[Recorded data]
=== Section Start ===

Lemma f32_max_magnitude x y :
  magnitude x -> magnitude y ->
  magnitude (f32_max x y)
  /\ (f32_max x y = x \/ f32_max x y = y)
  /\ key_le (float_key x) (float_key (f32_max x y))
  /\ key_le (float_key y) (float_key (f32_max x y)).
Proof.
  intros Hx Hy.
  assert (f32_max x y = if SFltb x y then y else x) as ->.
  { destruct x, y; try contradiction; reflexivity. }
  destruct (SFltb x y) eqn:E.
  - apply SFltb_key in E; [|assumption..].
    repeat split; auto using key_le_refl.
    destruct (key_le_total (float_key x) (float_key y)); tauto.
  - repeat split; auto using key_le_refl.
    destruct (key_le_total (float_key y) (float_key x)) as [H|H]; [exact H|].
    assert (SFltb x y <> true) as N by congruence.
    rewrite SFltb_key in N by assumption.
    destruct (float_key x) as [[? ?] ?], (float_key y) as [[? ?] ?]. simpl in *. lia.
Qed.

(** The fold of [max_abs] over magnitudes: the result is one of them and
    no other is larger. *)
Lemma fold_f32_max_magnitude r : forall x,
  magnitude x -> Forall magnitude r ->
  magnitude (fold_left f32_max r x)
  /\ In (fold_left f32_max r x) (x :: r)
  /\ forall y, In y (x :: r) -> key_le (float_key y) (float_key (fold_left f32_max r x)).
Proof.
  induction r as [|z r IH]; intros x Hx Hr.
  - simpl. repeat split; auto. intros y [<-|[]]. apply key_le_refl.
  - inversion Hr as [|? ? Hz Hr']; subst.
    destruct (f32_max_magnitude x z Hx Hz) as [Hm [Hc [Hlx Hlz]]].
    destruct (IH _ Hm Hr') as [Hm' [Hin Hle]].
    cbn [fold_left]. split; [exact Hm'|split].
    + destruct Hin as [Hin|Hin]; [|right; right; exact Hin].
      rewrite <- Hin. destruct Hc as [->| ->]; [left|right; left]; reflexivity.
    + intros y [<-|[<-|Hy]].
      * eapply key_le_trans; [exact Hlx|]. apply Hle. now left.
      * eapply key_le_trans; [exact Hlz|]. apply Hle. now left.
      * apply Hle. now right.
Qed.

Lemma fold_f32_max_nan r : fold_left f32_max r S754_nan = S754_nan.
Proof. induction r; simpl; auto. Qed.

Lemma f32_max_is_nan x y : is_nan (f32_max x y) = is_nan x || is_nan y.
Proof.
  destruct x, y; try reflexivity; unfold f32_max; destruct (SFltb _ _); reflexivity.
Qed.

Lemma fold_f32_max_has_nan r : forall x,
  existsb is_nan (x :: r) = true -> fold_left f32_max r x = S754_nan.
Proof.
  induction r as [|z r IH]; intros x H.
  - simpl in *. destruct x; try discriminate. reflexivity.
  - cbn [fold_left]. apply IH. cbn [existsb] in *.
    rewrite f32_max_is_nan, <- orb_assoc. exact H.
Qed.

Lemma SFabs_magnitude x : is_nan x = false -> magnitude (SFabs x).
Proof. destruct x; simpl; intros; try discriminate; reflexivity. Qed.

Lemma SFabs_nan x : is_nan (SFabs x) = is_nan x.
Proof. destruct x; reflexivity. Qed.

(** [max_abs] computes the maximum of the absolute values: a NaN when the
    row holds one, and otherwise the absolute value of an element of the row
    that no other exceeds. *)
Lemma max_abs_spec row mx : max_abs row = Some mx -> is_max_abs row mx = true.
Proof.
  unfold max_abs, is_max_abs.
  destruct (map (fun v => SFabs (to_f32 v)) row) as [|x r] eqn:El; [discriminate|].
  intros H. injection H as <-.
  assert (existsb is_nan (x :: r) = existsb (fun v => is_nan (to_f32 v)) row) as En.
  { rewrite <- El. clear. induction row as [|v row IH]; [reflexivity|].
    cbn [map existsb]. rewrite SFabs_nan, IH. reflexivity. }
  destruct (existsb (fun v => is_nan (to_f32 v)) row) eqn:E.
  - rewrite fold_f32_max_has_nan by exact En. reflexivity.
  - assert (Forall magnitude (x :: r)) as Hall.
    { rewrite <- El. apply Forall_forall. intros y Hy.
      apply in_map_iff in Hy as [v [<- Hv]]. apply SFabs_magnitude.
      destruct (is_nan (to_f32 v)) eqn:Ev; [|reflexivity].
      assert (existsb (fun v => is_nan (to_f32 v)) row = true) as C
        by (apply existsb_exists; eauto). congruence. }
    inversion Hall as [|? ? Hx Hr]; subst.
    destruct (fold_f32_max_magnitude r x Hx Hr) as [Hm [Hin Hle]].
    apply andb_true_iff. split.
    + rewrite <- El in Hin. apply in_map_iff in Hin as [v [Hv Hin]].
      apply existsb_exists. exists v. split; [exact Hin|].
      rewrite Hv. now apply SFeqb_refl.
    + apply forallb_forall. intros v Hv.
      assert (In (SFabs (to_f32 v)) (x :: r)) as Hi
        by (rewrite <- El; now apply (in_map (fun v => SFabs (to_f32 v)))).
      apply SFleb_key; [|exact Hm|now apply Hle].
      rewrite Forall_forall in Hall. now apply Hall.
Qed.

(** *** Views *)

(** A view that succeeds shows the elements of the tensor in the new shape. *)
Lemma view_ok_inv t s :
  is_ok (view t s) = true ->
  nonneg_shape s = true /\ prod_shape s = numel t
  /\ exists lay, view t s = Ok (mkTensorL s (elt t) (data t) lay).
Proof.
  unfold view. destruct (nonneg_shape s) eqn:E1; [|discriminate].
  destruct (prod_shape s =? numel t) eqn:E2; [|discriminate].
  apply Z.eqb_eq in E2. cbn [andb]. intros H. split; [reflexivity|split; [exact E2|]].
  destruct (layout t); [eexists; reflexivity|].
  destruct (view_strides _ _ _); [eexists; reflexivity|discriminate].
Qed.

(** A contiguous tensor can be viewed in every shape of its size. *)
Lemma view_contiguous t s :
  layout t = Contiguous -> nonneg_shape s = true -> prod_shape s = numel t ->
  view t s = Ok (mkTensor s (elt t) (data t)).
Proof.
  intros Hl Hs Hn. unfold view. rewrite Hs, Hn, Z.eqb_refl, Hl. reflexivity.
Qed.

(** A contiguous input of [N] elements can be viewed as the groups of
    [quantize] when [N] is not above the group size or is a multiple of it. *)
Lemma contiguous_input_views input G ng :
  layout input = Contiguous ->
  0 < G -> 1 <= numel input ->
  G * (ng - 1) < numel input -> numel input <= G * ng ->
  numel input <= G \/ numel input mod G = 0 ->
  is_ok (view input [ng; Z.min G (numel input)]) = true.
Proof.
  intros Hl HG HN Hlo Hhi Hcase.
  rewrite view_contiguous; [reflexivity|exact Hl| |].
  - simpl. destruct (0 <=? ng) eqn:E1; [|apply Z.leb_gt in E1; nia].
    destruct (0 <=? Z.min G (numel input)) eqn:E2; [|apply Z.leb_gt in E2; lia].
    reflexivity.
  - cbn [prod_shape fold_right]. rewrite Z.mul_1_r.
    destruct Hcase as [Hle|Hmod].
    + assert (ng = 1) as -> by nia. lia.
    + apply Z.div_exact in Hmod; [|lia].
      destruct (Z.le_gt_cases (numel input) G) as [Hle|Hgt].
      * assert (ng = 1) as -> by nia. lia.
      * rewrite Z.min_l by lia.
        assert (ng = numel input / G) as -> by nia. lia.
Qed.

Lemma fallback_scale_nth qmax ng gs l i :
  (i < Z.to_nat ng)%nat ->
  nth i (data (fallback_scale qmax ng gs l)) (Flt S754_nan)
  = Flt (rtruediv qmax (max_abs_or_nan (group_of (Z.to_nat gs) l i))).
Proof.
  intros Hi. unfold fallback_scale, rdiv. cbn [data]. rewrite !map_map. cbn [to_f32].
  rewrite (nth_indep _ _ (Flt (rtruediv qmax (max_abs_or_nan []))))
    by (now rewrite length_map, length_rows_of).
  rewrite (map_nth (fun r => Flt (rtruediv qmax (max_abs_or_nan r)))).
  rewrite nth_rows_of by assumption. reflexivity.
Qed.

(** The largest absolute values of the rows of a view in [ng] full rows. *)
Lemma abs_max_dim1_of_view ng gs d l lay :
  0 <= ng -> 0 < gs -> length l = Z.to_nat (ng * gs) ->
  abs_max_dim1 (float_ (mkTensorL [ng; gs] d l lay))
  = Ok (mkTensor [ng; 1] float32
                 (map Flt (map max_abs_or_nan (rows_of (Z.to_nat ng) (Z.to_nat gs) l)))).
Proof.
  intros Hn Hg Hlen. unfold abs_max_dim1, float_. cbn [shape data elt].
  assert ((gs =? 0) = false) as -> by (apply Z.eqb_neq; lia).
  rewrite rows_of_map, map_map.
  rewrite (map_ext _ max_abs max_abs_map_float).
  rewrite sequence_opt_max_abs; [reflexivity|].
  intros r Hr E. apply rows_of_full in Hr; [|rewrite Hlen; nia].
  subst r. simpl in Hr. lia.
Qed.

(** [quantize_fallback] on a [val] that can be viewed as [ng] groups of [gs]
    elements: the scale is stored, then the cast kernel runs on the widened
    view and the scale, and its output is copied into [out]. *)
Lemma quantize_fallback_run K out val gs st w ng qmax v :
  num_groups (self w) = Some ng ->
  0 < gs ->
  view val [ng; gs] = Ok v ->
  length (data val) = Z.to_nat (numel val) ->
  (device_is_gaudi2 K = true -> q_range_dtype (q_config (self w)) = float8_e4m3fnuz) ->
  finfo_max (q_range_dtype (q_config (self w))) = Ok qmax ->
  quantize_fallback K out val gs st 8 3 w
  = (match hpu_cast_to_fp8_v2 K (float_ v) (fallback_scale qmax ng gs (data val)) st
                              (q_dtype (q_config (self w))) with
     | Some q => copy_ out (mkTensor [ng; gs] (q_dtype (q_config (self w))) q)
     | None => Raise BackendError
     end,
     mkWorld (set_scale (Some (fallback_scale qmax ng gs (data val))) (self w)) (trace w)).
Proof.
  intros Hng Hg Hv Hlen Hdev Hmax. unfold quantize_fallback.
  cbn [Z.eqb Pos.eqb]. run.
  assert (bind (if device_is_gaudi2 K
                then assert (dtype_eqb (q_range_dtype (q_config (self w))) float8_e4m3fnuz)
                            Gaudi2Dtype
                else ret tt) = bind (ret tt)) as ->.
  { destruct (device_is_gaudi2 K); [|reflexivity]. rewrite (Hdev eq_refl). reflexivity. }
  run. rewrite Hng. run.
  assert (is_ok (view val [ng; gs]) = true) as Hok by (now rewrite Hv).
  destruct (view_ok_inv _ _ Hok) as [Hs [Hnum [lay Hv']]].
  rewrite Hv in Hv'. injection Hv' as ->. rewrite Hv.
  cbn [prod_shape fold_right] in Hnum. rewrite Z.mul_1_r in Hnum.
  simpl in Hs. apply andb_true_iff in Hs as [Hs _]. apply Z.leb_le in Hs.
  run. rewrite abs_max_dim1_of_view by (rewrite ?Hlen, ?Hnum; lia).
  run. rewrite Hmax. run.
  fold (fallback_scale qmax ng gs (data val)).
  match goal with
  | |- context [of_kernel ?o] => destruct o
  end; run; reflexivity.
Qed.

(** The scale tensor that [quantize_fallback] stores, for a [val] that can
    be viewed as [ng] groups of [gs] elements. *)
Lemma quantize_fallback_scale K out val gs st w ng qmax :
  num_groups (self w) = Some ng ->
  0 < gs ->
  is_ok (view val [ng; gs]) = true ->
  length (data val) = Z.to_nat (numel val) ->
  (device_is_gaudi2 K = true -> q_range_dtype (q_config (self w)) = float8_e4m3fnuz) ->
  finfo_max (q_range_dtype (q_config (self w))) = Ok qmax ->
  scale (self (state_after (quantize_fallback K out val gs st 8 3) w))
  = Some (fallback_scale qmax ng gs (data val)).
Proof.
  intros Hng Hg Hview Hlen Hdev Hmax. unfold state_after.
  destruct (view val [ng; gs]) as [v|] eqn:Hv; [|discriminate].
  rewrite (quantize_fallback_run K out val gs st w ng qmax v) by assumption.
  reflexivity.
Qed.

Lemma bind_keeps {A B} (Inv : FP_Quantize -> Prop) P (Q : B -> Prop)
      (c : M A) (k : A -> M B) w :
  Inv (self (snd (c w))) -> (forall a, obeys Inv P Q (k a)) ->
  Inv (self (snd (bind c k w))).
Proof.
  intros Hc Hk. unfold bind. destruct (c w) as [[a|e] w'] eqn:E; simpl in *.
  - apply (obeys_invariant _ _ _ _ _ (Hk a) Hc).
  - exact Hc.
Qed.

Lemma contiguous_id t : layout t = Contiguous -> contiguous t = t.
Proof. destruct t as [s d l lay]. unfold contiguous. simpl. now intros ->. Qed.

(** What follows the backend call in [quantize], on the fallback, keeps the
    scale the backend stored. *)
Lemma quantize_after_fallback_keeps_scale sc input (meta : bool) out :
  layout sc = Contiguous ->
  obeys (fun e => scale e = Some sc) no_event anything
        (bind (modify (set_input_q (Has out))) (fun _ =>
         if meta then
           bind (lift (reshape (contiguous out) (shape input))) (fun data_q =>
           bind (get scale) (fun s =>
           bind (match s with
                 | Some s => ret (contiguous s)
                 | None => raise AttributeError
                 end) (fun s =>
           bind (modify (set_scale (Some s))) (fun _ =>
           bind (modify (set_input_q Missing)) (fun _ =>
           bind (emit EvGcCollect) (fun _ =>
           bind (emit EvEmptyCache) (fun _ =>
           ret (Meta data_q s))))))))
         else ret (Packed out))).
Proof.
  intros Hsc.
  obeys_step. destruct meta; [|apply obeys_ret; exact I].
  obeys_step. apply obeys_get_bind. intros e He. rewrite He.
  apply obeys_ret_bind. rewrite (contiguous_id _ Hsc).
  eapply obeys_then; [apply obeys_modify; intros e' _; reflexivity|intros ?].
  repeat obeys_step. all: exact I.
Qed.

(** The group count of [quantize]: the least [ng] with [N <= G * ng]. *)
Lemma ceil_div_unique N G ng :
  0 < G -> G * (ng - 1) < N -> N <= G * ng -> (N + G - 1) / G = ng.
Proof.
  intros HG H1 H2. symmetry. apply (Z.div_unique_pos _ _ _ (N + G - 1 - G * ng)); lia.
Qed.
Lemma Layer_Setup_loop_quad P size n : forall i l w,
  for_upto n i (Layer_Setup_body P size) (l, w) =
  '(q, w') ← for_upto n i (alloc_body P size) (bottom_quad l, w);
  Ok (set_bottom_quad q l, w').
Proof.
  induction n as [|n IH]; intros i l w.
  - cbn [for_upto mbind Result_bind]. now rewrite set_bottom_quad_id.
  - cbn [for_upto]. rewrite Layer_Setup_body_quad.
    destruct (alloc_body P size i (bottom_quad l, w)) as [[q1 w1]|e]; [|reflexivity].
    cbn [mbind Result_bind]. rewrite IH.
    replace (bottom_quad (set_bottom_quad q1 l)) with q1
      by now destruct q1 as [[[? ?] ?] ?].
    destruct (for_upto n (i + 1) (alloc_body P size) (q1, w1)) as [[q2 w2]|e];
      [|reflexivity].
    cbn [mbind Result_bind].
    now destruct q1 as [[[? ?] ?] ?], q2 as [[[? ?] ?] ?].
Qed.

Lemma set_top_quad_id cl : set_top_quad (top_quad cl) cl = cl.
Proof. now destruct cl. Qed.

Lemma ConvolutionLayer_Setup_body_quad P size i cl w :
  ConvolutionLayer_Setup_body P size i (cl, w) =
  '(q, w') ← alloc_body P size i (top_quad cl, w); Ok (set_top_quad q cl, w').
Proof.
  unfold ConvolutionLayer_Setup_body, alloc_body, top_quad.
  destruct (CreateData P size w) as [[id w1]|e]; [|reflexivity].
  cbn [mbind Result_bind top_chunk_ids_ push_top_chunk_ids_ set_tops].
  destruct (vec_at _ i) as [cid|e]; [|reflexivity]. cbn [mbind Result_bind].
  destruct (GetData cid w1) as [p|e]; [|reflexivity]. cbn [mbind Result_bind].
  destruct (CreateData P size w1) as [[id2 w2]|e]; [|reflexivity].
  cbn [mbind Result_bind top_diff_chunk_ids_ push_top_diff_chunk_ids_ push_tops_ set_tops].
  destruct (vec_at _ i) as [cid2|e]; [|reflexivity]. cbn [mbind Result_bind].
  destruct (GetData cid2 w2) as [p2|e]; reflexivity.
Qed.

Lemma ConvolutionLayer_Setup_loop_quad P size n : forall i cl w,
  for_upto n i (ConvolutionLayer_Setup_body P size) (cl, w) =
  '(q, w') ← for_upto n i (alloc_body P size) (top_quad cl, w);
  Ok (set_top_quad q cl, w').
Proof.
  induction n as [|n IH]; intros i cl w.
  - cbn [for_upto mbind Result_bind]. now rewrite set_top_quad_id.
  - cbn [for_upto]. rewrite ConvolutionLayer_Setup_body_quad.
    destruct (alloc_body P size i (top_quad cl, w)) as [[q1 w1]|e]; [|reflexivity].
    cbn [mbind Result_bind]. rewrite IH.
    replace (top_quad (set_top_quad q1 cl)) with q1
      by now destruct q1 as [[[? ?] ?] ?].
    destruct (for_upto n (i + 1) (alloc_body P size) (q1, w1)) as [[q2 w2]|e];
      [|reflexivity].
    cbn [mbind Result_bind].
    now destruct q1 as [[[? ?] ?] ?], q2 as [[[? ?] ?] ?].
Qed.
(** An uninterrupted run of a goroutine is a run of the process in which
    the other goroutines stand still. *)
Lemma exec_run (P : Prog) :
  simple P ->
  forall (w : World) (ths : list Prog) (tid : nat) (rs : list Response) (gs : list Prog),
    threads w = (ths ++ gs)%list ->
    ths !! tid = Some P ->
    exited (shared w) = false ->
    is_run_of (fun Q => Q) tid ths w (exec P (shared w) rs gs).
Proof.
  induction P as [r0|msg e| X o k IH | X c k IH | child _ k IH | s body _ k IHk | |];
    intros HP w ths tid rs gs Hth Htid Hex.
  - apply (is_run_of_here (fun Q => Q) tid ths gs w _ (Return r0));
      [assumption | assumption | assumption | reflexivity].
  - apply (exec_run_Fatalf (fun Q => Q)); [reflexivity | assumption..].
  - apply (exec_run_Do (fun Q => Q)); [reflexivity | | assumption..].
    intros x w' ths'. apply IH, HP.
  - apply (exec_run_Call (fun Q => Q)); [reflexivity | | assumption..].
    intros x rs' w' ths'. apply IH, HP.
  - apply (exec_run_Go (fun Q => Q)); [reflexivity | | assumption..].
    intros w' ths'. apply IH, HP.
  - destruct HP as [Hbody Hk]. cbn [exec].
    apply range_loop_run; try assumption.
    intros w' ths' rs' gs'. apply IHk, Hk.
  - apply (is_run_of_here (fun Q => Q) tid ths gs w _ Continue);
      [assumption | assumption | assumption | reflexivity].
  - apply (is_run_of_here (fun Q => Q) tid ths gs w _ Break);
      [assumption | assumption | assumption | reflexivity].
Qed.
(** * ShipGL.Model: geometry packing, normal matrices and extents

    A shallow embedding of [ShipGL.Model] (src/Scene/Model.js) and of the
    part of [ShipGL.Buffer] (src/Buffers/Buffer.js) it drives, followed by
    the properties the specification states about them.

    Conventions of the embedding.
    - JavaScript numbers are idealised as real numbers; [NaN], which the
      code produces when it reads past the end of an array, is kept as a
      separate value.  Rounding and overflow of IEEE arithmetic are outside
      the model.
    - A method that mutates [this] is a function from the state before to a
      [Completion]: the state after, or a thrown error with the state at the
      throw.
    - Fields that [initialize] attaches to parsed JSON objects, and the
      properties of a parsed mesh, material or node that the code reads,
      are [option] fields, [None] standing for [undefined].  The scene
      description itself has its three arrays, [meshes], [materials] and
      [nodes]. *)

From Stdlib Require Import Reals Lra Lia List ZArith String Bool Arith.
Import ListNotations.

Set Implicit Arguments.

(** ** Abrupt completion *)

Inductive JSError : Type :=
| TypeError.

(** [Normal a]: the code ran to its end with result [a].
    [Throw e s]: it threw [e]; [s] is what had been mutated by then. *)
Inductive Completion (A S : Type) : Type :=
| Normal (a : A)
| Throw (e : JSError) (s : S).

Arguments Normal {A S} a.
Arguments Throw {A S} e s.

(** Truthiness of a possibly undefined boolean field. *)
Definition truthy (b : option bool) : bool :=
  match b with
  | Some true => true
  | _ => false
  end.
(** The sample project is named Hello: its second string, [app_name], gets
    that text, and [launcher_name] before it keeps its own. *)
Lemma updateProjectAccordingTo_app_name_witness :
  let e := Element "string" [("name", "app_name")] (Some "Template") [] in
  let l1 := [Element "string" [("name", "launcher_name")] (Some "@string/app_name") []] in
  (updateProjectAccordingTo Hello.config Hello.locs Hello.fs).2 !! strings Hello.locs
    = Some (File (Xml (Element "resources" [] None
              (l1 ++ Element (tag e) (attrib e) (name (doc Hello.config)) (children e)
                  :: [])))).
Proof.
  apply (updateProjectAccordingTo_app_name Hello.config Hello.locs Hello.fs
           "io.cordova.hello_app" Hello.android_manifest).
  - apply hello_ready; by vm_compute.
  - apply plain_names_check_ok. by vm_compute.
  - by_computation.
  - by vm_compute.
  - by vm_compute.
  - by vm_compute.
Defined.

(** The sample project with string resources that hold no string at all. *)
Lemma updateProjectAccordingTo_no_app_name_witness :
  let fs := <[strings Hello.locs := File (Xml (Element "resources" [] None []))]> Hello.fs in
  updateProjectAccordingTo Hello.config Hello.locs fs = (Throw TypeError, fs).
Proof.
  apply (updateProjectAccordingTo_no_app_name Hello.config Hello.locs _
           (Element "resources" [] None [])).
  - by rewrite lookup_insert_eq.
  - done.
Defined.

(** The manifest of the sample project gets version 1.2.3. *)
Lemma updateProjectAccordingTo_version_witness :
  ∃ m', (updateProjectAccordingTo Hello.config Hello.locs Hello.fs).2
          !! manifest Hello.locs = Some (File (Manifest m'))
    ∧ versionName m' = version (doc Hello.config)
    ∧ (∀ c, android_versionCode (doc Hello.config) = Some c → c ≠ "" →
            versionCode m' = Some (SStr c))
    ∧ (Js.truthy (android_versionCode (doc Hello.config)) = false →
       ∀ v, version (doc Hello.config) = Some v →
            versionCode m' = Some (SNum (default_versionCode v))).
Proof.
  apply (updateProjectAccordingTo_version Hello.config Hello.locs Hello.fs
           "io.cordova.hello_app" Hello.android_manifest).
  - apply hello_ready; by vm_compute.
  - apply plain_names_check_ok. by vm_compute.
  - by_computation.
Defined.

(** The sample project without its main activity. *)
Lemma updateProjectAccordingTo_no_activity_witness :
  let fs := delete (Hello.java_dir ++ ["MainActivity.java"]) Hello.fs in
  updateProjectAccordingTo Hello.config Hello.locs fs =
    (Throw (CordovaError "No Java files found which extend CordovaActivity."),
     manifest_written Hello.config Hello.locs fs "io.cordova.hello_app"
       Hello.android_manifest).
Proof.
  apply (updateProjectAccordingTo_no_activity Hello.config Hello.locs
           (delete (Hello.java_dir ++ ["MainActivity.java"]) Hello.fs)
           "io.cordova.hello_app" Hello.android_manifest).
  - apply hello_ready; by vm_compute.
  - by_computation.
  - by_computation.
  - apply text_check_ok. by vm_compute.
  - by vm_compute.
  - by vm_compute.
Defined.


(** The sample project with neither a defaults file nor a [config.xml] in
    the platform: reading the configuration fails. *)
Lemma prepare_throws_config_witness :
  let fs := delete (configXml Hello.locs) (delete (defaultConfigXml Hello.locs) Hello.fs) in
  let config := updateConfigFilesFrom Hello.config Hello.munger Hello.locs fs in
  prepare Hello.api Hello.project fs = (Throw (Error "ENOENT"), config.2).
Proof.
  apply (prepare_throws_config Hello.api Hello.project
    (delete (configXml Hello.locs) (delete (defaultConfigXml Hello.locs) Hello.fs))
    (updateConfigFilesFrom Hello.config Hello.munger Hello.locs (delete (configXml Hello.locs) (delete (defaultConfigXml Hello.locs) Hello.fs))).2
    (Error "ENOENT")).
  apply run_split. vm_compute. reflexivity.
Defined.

=== Section End ===

### WHAT YOU WILL DO
The answer should contain only the lines from the first line of the entries through the line holding "Proof. induction r; simpl; auto. Qed.", each exactly as written.

### TASK OUTPUT
Lemma f32_max_magnitude x y :
  magnitude x -> magnitude y ->
  magnitude (f32_max x y)
  /\ (f32_max x y = x \/ f32_max x y = y)
  /\ key_le (float_key x) (float_key (f32_max x y))
  /\ key_le (float_key y) (float_key (f32_max x y)).
Proof.
  intros Hx Hy.
  assert (f32_max x y = if SFltb x y then y else x) as ->.
  { destruct x, y; try contradiction; reflexivity. }
  destruct (SFltb x y) eqn:E.
  - apply SFltb_key in E; [|assumption..].
    repeat split; auto using key_le_refl.
    destruct (key_le_total (float_key x) (float_key y)); tauto.
  - repeat split; auto using key_le_refl.
    destruct (key_le_total (float_key y) (float_key x)) as [H|H]; [exact H|].
    assert (SFltb x y <> true) as N by congruence.
    rewrite SFltb_key in N by assumption.
    destruct (float_key x) as [[? ?] ?], (float_key y) as [[? ?] ?]. simpl in *. lia.
Qed.

(** The fold of [max_abs] over magnitudes: the result is one of them and
    no other is larger. *)
Lemma fold_f32_max_magnitude r : forall x,
  magnitude x -> Forall magnitude r ->
  magnitude (fold_left f32_max r x)
  /\ In (fold_left f32_max r x) (x :: r)
  /\ forall y, In y (x :: r) -> key_le (float_key y) (float_key (fold_left f32_max r x)).
Proof.
  induction r as [|z r IH]; intros x Hx Hr.
  - simpl. repeat split; auto. intros y [<-|[]]. apply key_le_refl.
  - inversion Hr as [|? ? Hz Hr']; subst.
    destruct (f32_max_magnitude x z Hx Hz) as [Hm [Hc [Hlx Hlz]]].
    destruct (IH _ Hm Hr') as [Hm' [Hin Hle]].
    cbn [fold_left]. split; [exact Hm'|split].
    + destruct Hin as [Hin|Hin]; [|right; right; exact Hin].
      rewrite <- Hin. destruct Hc as [->| ->]; [left|right; left]; reflexivity.
    + intros y [<-|[<-|Hy]].
      * eapply key_le_trans; [exact Hlx|]. apply Hle. now left.
      * eapply key_le_trans; [exact Hlz|]. apply Hle. now left.
      * apply Hle. now right.
Qed.

Lemma fold_f32_max_nan r : fold_left f32_max r S754_nan = S754_nan.
Proof. induction r; simpl; auto. Qed.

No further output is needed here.